On rendra justice à l’homme qui renonce à son régime spécial de retraite d’avoir souligne que c’était une erreur de la République : « Trop souvent aujourd’hui la France est perçue avec un regard d’hégémonie où les oripeaux d’un colonialisme qui a été et qui fut une erreur profonde, une faute de la République…»
Le paradoxe de l’ex-colonisé
Macron croit à nouveau (adieu de Villiers !) que tout commence avec la République. C’est son droit mais c’est une ânerie incontestable. On retiendra donc que c’est plus l’erreur d’un système politique trahissant ses valeurs que d’un pays assumant son histoire. L ‘« erreur » de la République est souvent une page de gloire de la France.
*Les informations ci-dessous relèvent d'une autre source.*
(** The BOM loop of [render_quote_tab], lines 386-595.  The catalogue
    maps, the selected product, the quantity and the engineering-override
    widgets are fixed for one run.  [override_widgets idx] is [None] when
    the check box of row [idx] is off, and the selected sheet label and
    the entered pieces-per-sheet when it is on. *)
Section BomLoop.
Variable parts_map : gmap string part.
Variable materials_map : gmap string material.
Variable processes_map : gmap string process_def.
Variable purchased_map : gmap string purchased_item.
Variable packaging_map : gmap string packaging_rule.
Variable prod : product.
Variable qty : Z.
Variable override_widgets : nat -> option (sheet_spec * Z).

Definition warn (w : warning) (s : quote_state) : quote_state :=
  {| bom_rows := bom_rows s;
     process_breakdown := process_breakdown s;
     alternatives_export := alternatives_export s;
     material_total := material_total s;
     process_total := process_total s;
     purchased_total := purchased_total s;
     packaging_total := packaging_total s;
     warnings := warnings s ++ [w] |}.

Definition result_of_row (r : sheet_row) : sheet_result :=
  {| res_sheet_spec := row_sheet_spec r;
     res_sheet_price := row_sheet_price r;
     res_pieces_per_sheet := row_pieces_per_sheet r;
     res_sheets_needed := row_sheets_needed r;
     res_material_cost := material_cost r |}.

Definition alternative_of (p : part) (r : sheet_row) : alternative_row :=
  {| alt_part_code := part_code p;
     alt_sheet_spec := row_sheet_spec r;
     alt_sheet_price := row_sheet_price r;
     alt_pieces_per_sheet := row_pieces_per_sheet r;
     alt_sheets_needed := row_sheets_needed r;
     alt_material_cost := material_cost r |}.

(** Lines 413-491: the sheet chosen for a part, the alternatives to
    export and the warning raised, if any. *)
Definition choose_sheet (idx : nat) (line_code : option string) (p : part)
    (part_qty : Z)
    : option (option sheet_result * list alternative_row * list warning) :=
  let mat := default empty_material (materials_map !! default "" (material_code p)) in
  if String.eqb (default "by_weight" (pricing_mode mat)) "by_sheet" then
    let '(rows, recommended) :=
      evaluate_sheet_options (default [] (sheet_options mat)) p part_qty in
    match recommended with
    | Some rec =>
      let alts := map (alternative_of p) rows in
      match override_widgets idx with
      | None => Some (Some (result_of_row rec), alts, [])
      | Some (selected, pieces_override) =>
        selected_row ← next (fun r => sheet_spec_eqb (row_sheet_spec r) selected) rows;
        let c := compute_sheet_layout (row_sheet_option selected_row) p part_qty
                                      (Some pieces_override) in
        let cost :=
          (float (sheets_needed c)
           * default 0%Q (sheet_price (row_sheet_option selected_row)))%Q in
        Some (Some {| res_sheet_spec := row_sheet_spec selected_row;
                      res_sheet_price := row_sheet_price selected_row;
                      res_pieces_per_sheet := pieces_per_sheet c;
                      res_sheets_needed := sheets_needed c;
                      res_material_cost := cost |},
              alts, [])
      end
    | None => Some (None, [], [NoSheetOptions line_code])
    end
  else Some (None, [], []).

(** Lines 406-532: a BOM line whose part was found. *)
Definition part_line (s : quote_state) (idx : nat) (line : bom_line) (p : part)
    : option quote_state :=
  let part_qty := Qceiling (float qty * default 1%Q (qty_per_unit line)) in
  '(sheet_res, alts, warns) ← choose_sheet idx (code line) p part_qty;
  let mat_cost :=
    match sheet_res with
    | Some r => res_material_cost r
    | None => 0%Q
    end in
  let '(process_cost, process_rows) :=
    compute_process_costs (default [] (process_steps p)) processes_map
                          part_qty (part_code p) in
  let line_total := (mat_cost + process_cost)%Q in
  Some {| bom_rows :=
            bom_rows s ++
            [ {| bom_line_type := "part";
                 bom_code := part_code p;
                 bom_name := part_name p;
                 bom_qty_total := float part_qty;
                 bom_uom := Some "pc"%string;
                 bom_unit_cost :=
                   Some (if part_qty =? 0 then 0%Q
                         else (line_total / float part_qty)%Q);
                 bom_line_total := line_total;
                 bom_material_cost := mat_cost;
                 bom_process_cost := process_cost;
                 bom_sheet_spec := res_sheet_spec <$> sheet_res;
                 bom_pieces_per_sheet := res_pieces_per_sheet <$> sheet_res;
                 bom_sheets_needed := res_sheets_needed <$> sheet_res;
                 bom_optional := default false (optional line) |} ];
          process_breakdown := process_breakdown s ++ process_rows;
          alternatives_export := alternatives_export s ++ alts;
          material_total := (material_total s + mat_cost)%Q;
          process_total := (process_total s + process_cost)%Q;
          purchased_total := purchased_total s;
          packaging_total := packaging_total s;
          warnings := warnings s ++ warns |}.

(** Lines 539-561: a BOM line whose purchased item was found. *)
Definition purchased_line (s : quote_state) (line : bom_line)
    (item : purchased_item) : quote_state :=
  let base_qty := (float qty * default 1%Q (qty_per_unit line))%Q in
  let waste := default 0%Q (waste_pct item) in
  let total_qty :=
    match moq_qty item with
    | Some moq => if Qeq_bool moq 0 then base_qty else py_max base_qty moq
    | None => base_qty
    end in
  let line_total := (total_qty * default 0%Q (unit_cost item) * (1 + waste))%Q in
  {| bom_rows :=
       bom_rows s ++
       [ {| bom_line_type := "purchased";
            bom_code := item_code item;
            bom_name := item_name item;
            bom_qty_total := total_qty;
            bom_uom := uom item;
            bom_unit_cost := unit_cost item;
            bom_line_total := line_total;
            bom_material_cost := 0%Q;
            bom_process_cost := 0%Q;
            bom_sheet_spec := None;
            bom_pieces_per_sheet := None;
            bom_sheets_needed := None;
            bom_optional := default false (optional line) |} ];
     process_breakdown := process_breakdown s;
     alternatives_export := alternatives_export s;
     material_total := material_total s;
     process_total := process_total s;
     purchased_total := (purchased_total s + line_total)%Q;
     packaging_total := packaging_total s;
     warnings := warnings s |}.

(** [a or b] on two optional integers: [a] when it is present and not
    zero, [b] otherwise. *)
Definition py_or (a b : option Z) : option Z :=
  match a with
  | Some n => if n =? 0 then b else a
  | None => b
  end.

(** Lines 568-595: a BOM line whose packaging rule was found. *)
Definition packaging_line (s : quote_state) (line : bom_line)
    (rule : packaging_rule) : quote_state :=
  let total_qty :=
    match rule_type rule with
    | per_unit =>
      let qty_per_unit_rule :=
        match qty_per_unit line with
        | Some q => q
        | None => default 1%Q (rule_qty_per_unit rule)
        end in
      (float qty * qty_per_unit_rule)%Q
    | per_carton =>
      let qty_per_carton := default 1%Q (rule_qty_per_carton rule) in
      let cartons :=
        match py_or (rule_units_per_carton rule) (units_per_carton prod) with
        | Some upc => if upc =? 0 then 0 else Qceiling (truediv qty upc)
        | None => 0
        end in
      (float cartons * qty_per_carton)%Q
    end in
  let line_total := (total_qty * default 0%Q (rule_unit_cost rule))%Q in
  {| bom_rows :=
       bom_rows s ++
       [ {| bom_line_type := "packaging";
            bom_code := rule_item_code rule;
            bom_name := Some (rule_item_code rule);
            bom_qty_total := total_qty;
            bom_uom := Some "pack"%string;
            bom_unit_cost := rule_unit_cost rule;
            bom_line_total := line_total;
            bom_material_cost := 0%Q;
            bom_process_cost := 0%Q;
            bom_sheet_spec := None;
            bom_pieces_per_sheet := None;
            bom_sheets_needed := None;
            bom_optional := default false (optional line) |} ];
     process_breakdown := process_breakdown s;
     alternatives_export := alternatives_export s;
     material_total := material_total s;
     process_total := process_total s;
     purchased_total := purchased_total s;
     packaging_total := (packaging_total s + line_total)%Q;
     warnings := warnings s |}.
D’ailleurs c’est la République universelle qui a transformé la colonisation en un nivellement idéologique ; la France n’en demandait pas tant.
Que pense le président de notre premier empire, du Canada à l’Inde en passant par les Antilles et puis le Sénégal et l’Algérie ? La France a été, derrière son ennemi héréditaire l’Angleterre qui gouvernait les mers, la deuxième puissance coloniale du monde. Il lui reste la francophonie et un empire maritime gigantesque et prometteur autour d’archipels oubliés. Il est une génération de Français qui par la lâcheté de nos dirigeants, sont nés dans un empire et se préparent à mourir dans un hexagone. Un hexagone qui vit une ancienne fierté comme une honte.
Il est vrai que cette République ressemble peu à la France impériale de Faidherbe et Gallieni. Quand on voit les conséquences démographiques et humaines de la colonisation, on peut comme Macron penser que c’était une erreur — qui pourrait nous être fatale. S’il y a grand remplacement, c’est la fille bigarrée de la colonisation et de l’échec des colonisés à vivre mieux chez eux sans nous. Fuir son pays pour se réfugier chez l’oppresseur dont on se vante de s’être débarrassé, quel paradoxe !
Mais cette erreur était malgré tout inévitable. Pourquoi Colomb a-t-il découvert Amérique ? Parce qu’il en avait les moyens techniques et surtout le courage humain. La colonisation est la conséquence d’une supériorité matérielle, mais aussi d’un sentiment naïf d’apporter le progrès — une nouvelle « pax romana ». La colonisation est une conquête et toute conquête est une brutalité comme l’auraient dit les Gaulois acceptant cependant le terme de civilisation gallo-romaine. Une colonisation subie puis acceptée dans ses conséquences irréversibles. Voilà, avec l’acquisition de la langue française, le chemin de la vraie indépendance des colonisés qui ne seront plus jamais ce qu’ils ont été. L’Amérique latine ne retournera jamais à l’époque des Aztèques et des Incas, n’en déplaise aux indiens, et le Maroc n’effacera jamais Lyautey et Casablanca. Les pourfendeurs de la colonisation sont souvent des obscurantistes qui confondent régression et authenticité et qui ont trouvé le moyen de justifier leurs échecs pitoyables depuis 70 ans.
Pour eux comme pour nous, il n’y a finalement qu’une chose pire que la colonisation et c’est la décolonisation. Car la première était peut être une erreur, toutefois inscrite inévitablement dans la marche du monde, mais la seconde a multiplié les fautes évitables. Le « temps béni des colonies » est peut être un fantasme mais le temps maudit des décolonisations est, pour certains pays, une indiscutable réalité.